Convivium was a project of Cardus 2011‑2022, and is preserved here for archival purposes.
A History of Faithful CareA History of Faithful Care

A History of Faithful Care

Greg Humbert is on a hunt to document the living link between faith and health care. Read about his work at Catholic Health Alliance of Canada. 

Peter Stockland
2 minute read

A single list documenting the establishment of Catholic hospitals for over 300 years of Canadian history launched Greg Humbert on a hunt to document the living link between faith and health care.

Humbert, now semi-retired and living near North Bay Ont., was coming to the close of his career with the Catholic Health Association of Canada in the mid-2000s when he began collecting and digitizing books, pamphlets, posters and other literature recording the history of the hospitals founded and run by Catholic nursing nuns across the country.

“I’ve always been passionately interested in history, but I also recognize that people’s memories are short,” Humbert says. “Those Sisters gave their blood, sweat and tears to leave a legacy of service in health care. I felt it was important to document that legacy and make sure it could be shared as widely as possible.”

Since he began the Catholic Hospitals Digital History Books Collection for what is now the Catholic Health Alliance of Canada, Humbert has acquired and scanned, page by page, 300 books “documenting the legacy and contribution of the Congregations of Religious Women in Canada, their mission in health care, and the founding and operation of Catholic hospitals.”

If archival dust tickles the nose reading that description, it shouldn’t. While often overlooked or outright ignored in a secular age, the contribution of Catholic hospitals to all corners of Canada is vital to our development as country. The reminder is more necessary than ever given the current pressure Catholic hospitals are under to conform to pending federal legislation allowing physician assisted suicide.

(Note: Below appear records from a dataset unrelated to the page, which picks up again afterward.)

Lemma text_reader_stops_at_dot_witness :
  exists self, tdr_read_to_end 20 (fun _ => 2)
      (TextDataReader_new [Data (bs "a"); Pend; Data [LF; DOT_BYTE]; Data (bs ".x");
         Data [CR; LF; DOT_BYTE]; Pend; Data [CR]; Data [LF; x51]]) =
      (Ok [x61; LF; DOT_BYTE; DOT_BYTE; x78; CR; LF; DOT_BYTE; CR; LF], self) /\
    TextDataReader_finished self = true.
Proof.
  refine (text_reader_stops_at_dot
    [Data (bs "a"); Pend; Data [LF; DOT_BYTE]; Data (bs ".x");
         Data [CR; LF; DOT_BYTE]; Pend; Data [CR]; Data [LF; x51]] (fun _ => 2)
    [[x61; LF]; [DOT_BYTE; DOT_BYTE; x78; CR; LF]] [x51] _ _ _ _).
  - repeat constructor; done.
  - intros _. lia.
  - repeat constructor; [exists [x61]|exists [DOT_BYTE; DOT_BYTE; x78; CR]]; split_and!; try done;
      rewrite ?not_elem_of_cons; split_and!; try done; apply not_elem_of_nil.
  - reflexivity.
Defined.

Humbert, whose academic background is in philosophy and theology but who worked in marketing and publications for the CHA, warns the pressure could spell the end of Catholic hospitals unless their historic role is recognized as a way to understand their concerns about euthanasia and assisted suicide.

“For God’s sake, we were here before anyone else,” he says. “Our sense of history and our legacy helps define who we are.”

The bare bones of that legacy on the list Humbert stumbled across, now featured on the project website records the founding of hospitals, and their religious congregations, dating from 1639 to 1945. What has been missing, and what he seeks to flesh out, is a comprehensive popular account of the way those hospitals both cultivated Canada’s approach to health care, and afforded space for strong, capable women to emerge as leaders in an age when there were virtually no other opportunities for them.

“The women who ran those hospitals were CEOs,” Humbert says. “There’s no question they were leaders in health, in the training of nurses, in caring for communities.”

The historic relationship between local Catholic hospitals and communities is a major catalyst for the content of the digitizing project not just for the content that’s recorded but for the motivation of people from across Canada to send him content. He is constantly receiving material from people across the country who want to spread the word about their local hospital and about the nuns who made it a place of caring and compassion at times of injury, illness, birth or death. He’s eager to receive more.

“That’s what I do on cold winter nights here in the North,” Humbert laughs. “I scan the pages to make sure Canadians will always know what a Catholic hospital is.”